*WHAT THE EXERCISE ASKS*
From the line with "Definition typed (p" to the line with "match r with", retype every line exactly, including those two, and leave out the rest of the data below.

[Items listed in a dataset]
=======

(* ===== verification/V4Types.v ===== *)
(** * crawler/net/discovery/v4: the values that packets carry

    A packet's handler runs in two stages that exchange values of type [any]
    under the keys of the packet.  The second stage asserts the types of what
    the first one stored; here each key has one type, the first stage keeps
    the typing, and on what it lets through no assertion fails. *)

From stdpp Require Import base list gmap.
From Stdlib Require Import ZArith Lia.
From S2P Require Import Prelude Golang Procs External Instances Nodes NodesFacts.
From S2P Require Import Table TableInv TableSys TableProps Identity Awaiter V4 V4Facts V4Props V4Safe.
Local Open Scope Z_scope.

Section Types.
Context `{EL : EnodeLaws} `{NL : NetUtilLaws} `{DL : NodeDBLaws (E := E)} `{WL : V4WireLaws (E := E)}.
Variable Self : enode.
Variable holder : identity (E := E).
Variable write_ok : list sent -> bool.

Abbreviation packet := (packet Pubkey ENRecord).

(** The type of the values under a key. *)
Definition has_type (key : Z) (v : any) : Prop :=
  match v with
  | AnyKey _ => key = senderKey
  | AnySeq _ => key = enrSeqKey
  | AnyTime _ => key = ExpirationKey
  end.

Definition typed (p : WirePacket) : Prop := map_Forall has_type (wdata p).

(** What the second stage asserts of a packet. *)
Definition asserted (key : Pubkey) (p : WirePacket) : Prop :=
  is_ping (GetSource p) -> exists k, Get_ p senderKey = Some (AnyKey k) /\ DecodePubkey key = Some k.

Lemma typed_new raw : typed (NewWirePacket raw).
Proof. apply map_Forall_empty. Qed.

Lemma typed_set p key v : typed p -> has_type key v -> typed (Set_ p key v).
Proof. intros Hp Hv. by apply map_Forall_insert_2. Qed.

(** The value of a key determines no other type. *)
Lemma typed_get p key v : typed p -> Get_ p key = Some v -> has_type key v.
Proof. intros Hp. apply Hp. Qed.

(** The first stage on one packet: what it returns without an error. *)
Definition staged (raw : packet) (key : Pubkey) (h : handler) (r : option (WirePacket * option v4err)) : Prop :=
  match r with
  | Some (p, err) => typed p /\ GetSource p = raw /\ (err = None -> asserted key p)
  | None => True
  end.

Lemma staged_ret raw key p err h :
  typed p -> GetSource p = raw -> (err = None -> asserted key p) ->
  wp (mret (p, err)) (staged raw key) h.
Proof. intros. by apply wp_ret. Qed.

Lemma not_ping raw key p : GetSource p = raw -> ~ is_ping raw -> asserted key p.
Proof. intros Hs Hn Hp. rewrite Hs in Hp. by destruct Hn. Qed.

Lemma verifyPing_staged now a key raw h :
  is_ping raw -> wp (verifyPing now a key (NewWirePacket raw)) (staged raw key) h.
Proof.
  intros Hp. unfold verifyPing. destruct raw; try done. cbn [GetSource NewWirePacket].
  destruct (Expired _ _); [by apply staged_ret; [apply typed_new|..]|].
  destruct (DecodePubkey key) as [k|] eqn:Hk; [|by apply staged_ret; [apply typed_new|..]].
  apply wp_bind, wp_modify, staged_ret; [apply typed_set; [apply typed_new|done]|done|].
  intros _ _. exists k. split; [apply lookup_insert_eq|done].
Qed.

Lemma verifyENR_staged lim now a fromID key raw evs h :
  table_inv Self lim (tab h) -> Forall well_kinded evs ->
  Forall (keeps (fun h => table_inv Self lim (tab h))) evs -> (exists exp, raw = ENRRequest exp) ->
  wp (verifyENRRequest holder write_ok now a fromID (NewWirePacket raw) evs) (staged raw key) h.
Proof.
  intros Ht Hwk Hk [exp ->]. set (raw := ENRRequest exp).
  assert (forall err h, wp (mret (NewWirePacket raw, err)) (staged raw key) h) as Hret.
  { intros err h0. apply staged_ret; [apply typed_new|done|]. intros _. apply (not_ping raw); [done|intros []]. }
  unfold verifyENRRequest. apply wp_bind, wp_get. destruct (negb _); [apply Hret|].
  cbn [GetSource NewWirePacket]. unfold raw at 1. destruct (Expired _ _); [apply Hret|].
  destruct (negb (checkBond _ _ _ _)); [|apply Hret].
  apply wp_bind, wp_modify, wp_bind, wp_get, wp_bind.
  destruct (negb (isFaulty _ _)); [|apply wp_ret, Hret].
  apply wp_bind. eapply wp_mono; [apply (wp_makePing _ _ (fun h => table_inv Self lim (tab h)))|]; try done.
  - intros h0 Hh0. by eexists.
  - intros h' [r|] Hh'; [apply wp_ret, Hret|done].
Qed.

Lemma preverify_staged lim now a raw key evs h :
  table_inv Self lim (tab h) -> Forall well_kinded evs ->
  Forall (keeps (fun h => table_inv Self lim (tab h))) evs ->
  wp (preverify holder write_ok now a (NewWirePacket raw) (Pubkey_ID key) key evs) (staged raw key) h.
Proof.
  intros Ht Hwk Hk. unfold preverify.
  assert (~ is_ping raw -> forall err h, wp (mret (NewWirePacket raw, err)) (staged raw key) h) as Hret.
  { intros Hn err h0. apply staged_ret; [apply typed_new|done|]. intros _. by apply (not_ping raw). }
  destruct raw eqn:Hraw; [by apply verifyPing_staged|specialize (Hret (fun np => np))..]; cbn [GetSource NewWirePacket].
  - unfold verifyPong. cbn [GetSource NewWirePacket]. destruct (Expired _ _); [apply Hret|].
    apply wp_bind, wp_modify, Hret.
  - unfold VerifyFindNodeRequest. apply wp_bind, wp_get. cbn [GetSource NewWirePacket].
    destruct (negb (ResponseFindNode _)); [apply Hret|]. destruct (Expired _ _); [apply Hret|].
    destruct (negb (checkBond _ _ _ _)); [apply Hret|].
    apply staged_ret; [apply typed_set; [apply typed_new|done]|done|]. intros _ [].
  - unfold VerifyFindNodeResponse. cbn [GetSource NewWirePacket]. destruct (Expired _ _); apply Hret.
  - eapply verifyENR_staged; [done..|by eexists].
  - apply wp_bind. unfold Match, wp. apply Hret.
Qed.

(** C31: the values that the two stages of a packet exchange are typed.  A
    packet that goes through the first stage keeps its source and has under
    each key a value of that key's type; when the stage reports no error, a
    ping has the key of its sender; and then the second stage, on any handler
    with a table in order, panics at no type assertion or otherwise. *)
Theorem stages_typed lim now a raw key evs h :
  table_inv Self lim (tab h) -> Forall well_kinded evs ->
  Forall (keeps (fun h => table_inv Self lim (tab h))) evs ->
  match preverify holder write_ok now a (NewWirePacket raw) (Pubkey_ID key) key evs h with
  | Panics _ => False
  | Blocks _ => True
  | Returns _ (p, err) =>
      typed p /\ GetSource p = raw /\
      (err = None -> asserted key p /\
         forall h' now1 now2 record hash evs' w,
           table_inv Self lim (tab h') -> Forall well_kinded evs' ->
           Forall (keeps (fun h => table_inv Self lim (tab h))) evs' ->
           handle Self holder write_ok now1 now2 record a p (Pubkey_ID key) hash evs' h' <> Panics w)
  end.
Proof.
  intros Ht Hwk Hk. pose proof (preverify_staged lim now a raw key evs h Ht Hwk Hk) as H. unfold wp in H.
  destruct (preverify _ _ _ _ _ _ _ _ h) as [h1 [p err]|h1|w]; [|done|done].
  destruct H as (Hty & Hsrc & Has). split_and!; [done|done|]. intros He. specialize (Has He). split; [done|].
  intros h' now1 now2 record hash evs' w Ht' Hwk' Hk' Heq.
  assert (verified raw p) as Hv.
  { split; [done|]. intros Hp. rewrite <- Hsrc in Hp. destruct (Has Hp) as (k & Hg & _). by exists k. }
  pose proof (handle_wp Self holder write_ok (fun h => table_inv Self lim (tab h))
    now1 now2 record a raw p (Pubkey_ID key) hash evs' h') as Hw.
  unfold wp in Hw. rewrite Heq in Hw.
  apply Hw; [done|done|intros _ h2 l H2; exact H2| |done|done]. intros s _ _. split; [exact Ht'|]. by intros h2 s2 _ H2.
Qed.

(** The second stage relies on the first: it panics on a ping whose sender's
    key was not stored. *)
Lemma unstaged_ping_panics now now' record a v from to exp seq fromID hash evs h raw hs :
  Encode (Pong (NewEndpoint a.1 a.2 (ep_tcp from)) hash exp (enode_Seq Self)) = Some (raw, hs) ->
  write_ok (out h) = true ->
  handle Self holder write_ok now now' record a (NewWirePacket (Ping v from to exp seq)) fromID hash evs h =
    Panics InterfaceConversion.
Proof.
  intros He Hw. unfold handle, HandlePingRequest. cbn [GetSource NewWirePacket]. rewrite He.
  unfold write, mbind, proc_bind. by rewrite Hw.
Qed.

End Types.

(** ** Runs of the concrete instance *)

Module Demo.

Lemma stages_typed_witness :
  typed (Set_ (NewWirePacket (Findnode (demo_key 5) 200000)) ExpirationKey (AnyTime 0)) /\
  match preverify demo_holder always (30 * Hour) demo_addr (NewWirePacket (Findnode (demo_key 5) 200000))
          (Pubkey_ID (demo_key 5)) (demo_key 5) [] demo_handler with
  | Panics _ => False
  | Returns _ (p, _) => typed p
  | Blocks _ => True
  end.
Proof.
  split; [apply typed_set; [apply typed_new|reflexivity]|].
  pose proof (stages_typed TableProps.Demo.self demo_holder always default_limits (30 * Hour) demo_addr
    (Findnode (demo_key 5) 200000) (demo_key 5) [] demo_handler V4Safe.Demo.demo_inv
    ltac:(by constructor) ltac:(by constructor)) as H.
  destruct (preverify _ _ _ _ _ _ _ _ _) as [h [p err]|h|w]; [exact (proj1 H)|exact H|exact H].
Defined.

End Demo.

=======

*EXERCISE OUTPUT*
Definition typed (p : WirePacket) : Prop := map_Forall has_type (wdata p).

(** What the second stage asserts of a packet. *)
Definition asserted (key : Pubkey) (p : WirePacket) : Prop :=
  is_ping (GetSource p) -> exists k, Get_ p senderKey = Some (AnyKey k) /\ DecodePubkey key = Some k.

Lemma typed_new raw : typed (NewWirePacket raw).
Proof. apply map_Forall_empty. Qed.

Lemma typed_set p key v : typed p -> has_type key v -> typed (Set_ p key v).
Proof. intros Hp Hv. by apply map_Forall_insert_2. Qed.

(** The value of a key determines no other type. *)
Lemma typed_get p key v : typed p -> Get_ p key = Some v -> has_type key v.
Proof. intros Hp. apply Hp. Qed.

(** The first stage on one packet: what it returns without an error. *)
Definition staged (raw : packet) (key : Pubkey) (h : handler) (r : option (WirePacket * option v4err)) : Prop :=
  match r with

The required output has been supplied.